» SUPPLIED RECORDS:

(** * wpb-bot: matching strategies and the per-post driver

    A shallow embedding of [src/matching.py] and [src/plan_bot.py], of
    [_flatten] of [scripts/parse_plans.py] and of the file handling of
    [src/main.py].

    Python text is a sequence of code points; here a [string] is read as a
    sequence of code points below 256, one [ascii] per code point.  Scores
    (Python floats) are rationals.  Exceptions are values of [exn]; code
    with effects (the processed-id set, the audit store, the reply call)
    runs in a state-and-exception monad over [World]. *)

From Stdlib Require Import Ascii String QArith.
From stdpp Require Import gmap strings list pretty sorting.

Local Open Scope string_scope.

(** ** Python text primitives *)

Module Py.

Definition code (c : ascii) : nat := nat_of_ascii c.

Definition between (lo hi : nat) (c : ascii) : bool :=
  (lo <=? code c)%nat && (code c <=? hi)%nat.

Definition one_of (l : list nat) (c : ascii) : bool :=
  existsb (Nat.eqb (code c)) l.

(** [str.isalnum] on one code point. *)
Definition isalnum (c : ascii) : bool :=
  between 48 57 c || between 65 90 c || between 97 122 c
  || one_of [170; 178; 179; 181; 185; 186; 188; 189; 190] c
  || between 192 214 c || between 216 246 c || between 248 255 c.

(** [str.isspace] on one code point, also the class [\s]. *)
Definition isspace (c : ascii) : bool :=
  between 9 13 c || between 28 32 c || one_of [133; 160] c.

Definition lower_char (c : ascii) : ascii :=
  if between 65 90 c || between 192 214 c || between 216 222 c
  then ascii_of_nat (code c + 32)
  else c.

(** [s.lower()] *)
Fixpoint lower (s : string) : string :=
  match s with
  | EmptyString => EmptyString
  | String c s' => String (lower_char c) (lower s')
  end.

» YOUR ASSIGNMENT: Copy every line of the material above in which the word "matching" appears.

» RESPONSE TO THE TASK:
(** * wpb-bot: matching strategies and the per-post driver
    A shallow embedding of [src/matching.py] and [src/plan_bot.py], of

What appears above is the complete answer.